### What is expected
From the entries that follow, reproduce exactly and only the lines from the line with "let moved actions" to the line with "then Some 0x0121", endpoints included.

### Data for analysis
------------
(** C35: a pattern is accepted and a message is formatted with it piece by piece.
    Text stands for itself, and a letter for what [WarheadDiscord.conf.dist] says
    ([documented]), with five exceptions ([diverging]): [%H] shows the hour of a
    clock of twelve hours and [%h] that of a clock of twenty-four, the file says the
    reverse; [%n] keeps the leading zero; [%p] shows [Info]; and [%%] nothing.  Of
    the letters only [%v] heeds a width: its text is padded behind or keeps its last
    bytes; width 0 is none.  A name in brackets stands for nothing, and so does a
    letter the file does not list.  The message has a priority from 1 to 7 and a
    time of 64 bits. *)
Theorem pattern_rendered `{!FmtTimeLaws} (ps : list piece) (Hok : pieces_ok ps) (Hne : ps ≠ []) :
  ∃ actions, ParsePattern (pattern_of ps) = Ret actions ∧
    ∀ msg text, instant (m_time msg) → 0 < priority (m_level msg) →
      Format actions msg text = concat (map (render msg) ps).
Proof.
  destruct (parse_pieces ps [] [] Hok) as (acts & E & R & N). cbn [app] in E.
  assert (acts ≠ []) as Na by (intros ->; by apply Hne, N).
  exists acts. split.
  - unfold ParsePattern. rewrite bool_decide_eq_false_2, E.
    + by destruct acts.
    + intros Ep. rewrite Ep in E. cbn in E. injection E as <-. done.
  - intros msg text Ht Hl. rewrite Format_rendered, <- expanded_render by done. apply R.
Qed.
End format.
End Pattern.

(** ** Channels *)

Module ChannelType.
Inductive t := Console | File | DB | Discord | Max.
Definition value (c : t) : Z :=
  match c with Console => 1 | File => 2 | DB => 3 | Discord => 4 | Max => 5 end.
End ChannelType.

(** [_logFile]: the path of the stream and whether it could be opened. *)
Record FileState := mkFileState {
  fs_logsDir : list Z;
  fs_fileName : list Z;
  fs_logFile : option (list Z * bool);
  fs_isDynamicFileName : bool;
  fs_isFlush : bool;
  fs_isOpenModeAppend : bool;
  fs_isAddTimestamp : bool
}.

(** What the two classes of channels add to [Channel]. *)
Inductive sink :=
  | ConsoleSink (colors : list Z) (enableColors : bool)
  | FileSink (f : FileState).

Record Channel := mkChannelOf {
  lc_type : ChannelType.t;
  lc_name : list Z;
  lc_level : LogLevel.t;
  lc_pattern : list Z;
  lc_actions : list PatternAction;
  lc_sink : sink
}.

(** A channel at work, and what has left the process. *)
Record writer := mkWriter { w_channel : Channel; w_out : list output }.

Module LogChannels.
Section channels.
Context `{LogHost}.

(** The constructor of the base class. *)
Definition Channel_new (type : ChannelType.t) (name : list Z) (level : LogLevel.t) (pattern : list Z)
    (s : sink) : outcome LogError Channel :=
  match Pattern.ParsePattern pattern with
  | Ret actions => Ret (mkChannelOf type name level pattern actions s)
  | Throw e => Throw e
  | AssertFail => AssertFail
  | UB => UB
  end.

Definition SetLevel (level : LogLevel.t) (c : Channel) : Channel :=
  mkChannelOf (lc_type c) (lc_name c) level (lc_pattern c) (lc_actions c) (lc_sink c).

(** [_pattern] is replaced before it is parsed. *)
Definition SetPattern (pattern : list Z) : M LogError Channel () := λ c,
  if bool_decide (pattern = []) then (Throw (Exception (str "Pattern is empty")), c)
  else
    let moved actions :=
      mkChannelOf (lc_type c) (lc_name c) (lc_level c) pattern actions (lc_sink c) in
    match Pattern.parse [] None [] pattern with
    | Ret [] => (Throw (Exception (str "ParsePattern: Error at parse pattern '" ++ pattern ++ str "'")), moved [])
    | Ret actions => (Ret (), moved actions)
    | Throw e => (Throw e, moved [])
    | AssertFail => (AssertFail, moved [])
    | UB => (UB, moved [])
    end.

(** *** The console *)

Definition CC_DEFAULT : Z := 39.
Definition InitDefaultColors : list Z :=
  [CC_DEFAULT; 0x011f; 0x011f; 0x011f; 0x0121; CC_DEFAULT; 0x25; 0x25].

Definition ParseColor (color : list Z) : option Z :=
  if Strings.StringEqualI color (str "default") then Some CC_DEFAULT
  else if Strings.StringEqualI color (str "black") then Some 0x1e
  else if Strings.StringEqualI color (str "red") then Some 0x1f
  else if Strings.StringEqualI color (str "green") then Some 0x20
  else if Strings.StringEqualI color (str "brown") then Some 0x21
  else if Strings.StringEqualI color (str "blue") then Some 0x22
  else if Strings.StringEqualI color (str "magenta") then Some 0x23
  else if Strings.StringEqualI color (str "cyan") then Some 0x24
  else if Strings.StringEqualI color (str "gray") then Some 0x25
  else if Strings.StringEqualI color (str "darkGray") then Some 0x011e
  else if Strings.StringEqualI color (str "lightRed") then Some 0x011f
  else if Strings.StringEqualI color (str "lightGreen") then Some 0x0120
  else if Strings.StringEqualI color (str "yellow") then Some 0x0121
  else if Strings.StringEqualI color (str "lightBlue") then Some 0x0122
  else if Strings.StringEqualI color (str "lightMagenta") then Some 0x0123
  else if Strings.StringEqualI color (str "lightCyan") then Some 0x0124
  else if Strings.StringEqualI color (str "white") then Some 0x0125
  else None.

(** [_colors[0]] stays. *)
Definition SetColors (colors : list Z) (old : list Z) : outcome LogError (list Z) :=
  let colorTokens := Strings.Tokenize colors 32 true in
  if negb (zlen colorTokens =? MAX_LOG_LEVEL - 1)
  then Throw (Exception (str "WindowsConsoleChannel::SetColors: Invalid colors size. Size " ++
         Strings.fmt_dec (zlen colorTokens) ++ str ". Colors '" ++ colors ++ str "'"))
  else match mapM ParseColor colorTokens with
       | Some parsed => Ret (take 1 old ++ parsed)
       | None => Throw (Exception (str "Invalid color value"))
       end.

Definition with_colors (colors : list Z) (c : Channel) : outcome LogError Channel :=
  match SetColors colors InitDefaultColors with
  | Ret v => Ret (mkChannelOf (lc_type c) (lc_name c) (lc_level c) (lc_pattern c) (lc_actions c)
                    (ConsoleSink v true))
  | Throw e => Throw e
  | AssertFail => AssertFail
  | UB => UB
  end.

Definition ConsoleChannel (name : list Z) (level : LogLevel.t) (pattern : list Z)
    (options : list (list Z)) : outcome LogError Channel :=
  match Channel_new ChannelType.Console name level pattern (ConsoleSink InitDefaultColors true) with
  | Ret c =>
      if 4 <? zlen options
      then Throw (Exception (str "Incorrect options count (" ++ Strings.fmt_dec (zlen options) ++ str ")"))
      else match options !! 3%nat with
           | Some colors => with_colors colors c
           | None => Ret c
           end
  | r => r
  end.

(** The other constructor, with the colors themselves. *)
Definition ConsoleChannel_colors (name : list Z) (level : LogLevel.t) (pattern colors : list Z)
    : outcome LogError Channel :=
  match Channel_new ChannelType.Console name level pattern (ConsoleSink InitDefaultColors true) with
  | Ret c => if bool_decide (colors = []) then Ret c else with_colors colors c
  | r => r
  end.

Definition put (o : output) : M LogError writer () := modify (λ w, mkWriter (w_channel w) (w_out w ++ [o])).

Definition CSI : list Z := [27; 91].

(** The codes around a line. *)
Definition color_on (colors : list Z) (level : LogLevel.t) : list Z :=
  let color := default 0 (colors !! Z.to_nat (LogLevel.value level)) in
  (if negb (Z.land color 0x100 =? 0) then CSI ++ str "1m" else []) ++
  CSI ++ Strings.fmt_dec (Z.land color 0xff) ++ str "m".
Definition color_off : list Z := CSI ++ str "0m".

Definition ConsoleChannel_Write (colors : list Z) (enableColors : bool) (msg : LogMessage)
    : M LogError writer () :=
  c ← gets w_channel;
  if LogLevel.value (lc_level c) <? LogLevel.value (m_level msg) then skip
  else
    let text := Pattern.Format (lc_actions c) msg (m_text msg) in
    put (Console ((if enableColors : bool then color_on colors (m_level msg) else []) ++ text ++
                  (if enableColors then color_off else []) ++ [10])).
------------
### Expected answer
    let moved actions :=
      mkChannelOf (lc_type c) (lc_name c) (lc_level c) pattern actions (lc_sink c) in
    match Pattern.parse [] None [] pattern with
    | Ret [] => (Throw (Exception (str "ParsePattern: Error at parse pattern '" ++ pattern ++ str "'")), moved [])
    | Ret actions => (Ret (), moved actions)
    | Throw e => (Throw e, moved [])
    | AssertFail => (AssertFail, moved [])
    | UB => (UB, moved [])
    end.

(** *** The console *)

Definition CC_DEFAULT : Z := 39.
Definition InitDefaultColors : list Z :=
  [CC_DEFAULT; 0x011f; 0x011f; 0x011f; 0x0121; CC_DEFAULT; 0x25; 0x25].

Definition ParseColor (color : list Z) : option Z :=
  if Strings.StringEqualI color (str "default") then Some CC_DEFAULT
  else if Strings.StringEqualI color (str "black") then Some 0x1e
  else if Strings.StringEqualI color (str "red") then Some 0x1f
  else if Strings.StringEqualI color (str "green") then Some 0x20
  else if Strings.StringEqualI color (str "brown") then Some 0x21
  else if Strings.StringEqualI color (str "blue") then Some 0x22
  else if Strings.StringEqualI color (str "magenta") then Some 0x23
  else if Strings.StringEqualI color (str "cyan") then Some 0x24
  else if Strings.StringEqualI color (str "gray") then Some 0x25
  else if Strings.StringEqualI color (str "darkGray") then Some 0x011e
  else if Strings.StringEqualI color (str "lightRed") then Some 0x011f
  else if Strings.StringEqualI color (str "lightGreen") then Some 0x0120
  else if Strings.StringEqualI color (str "yellow") then Some 0x0121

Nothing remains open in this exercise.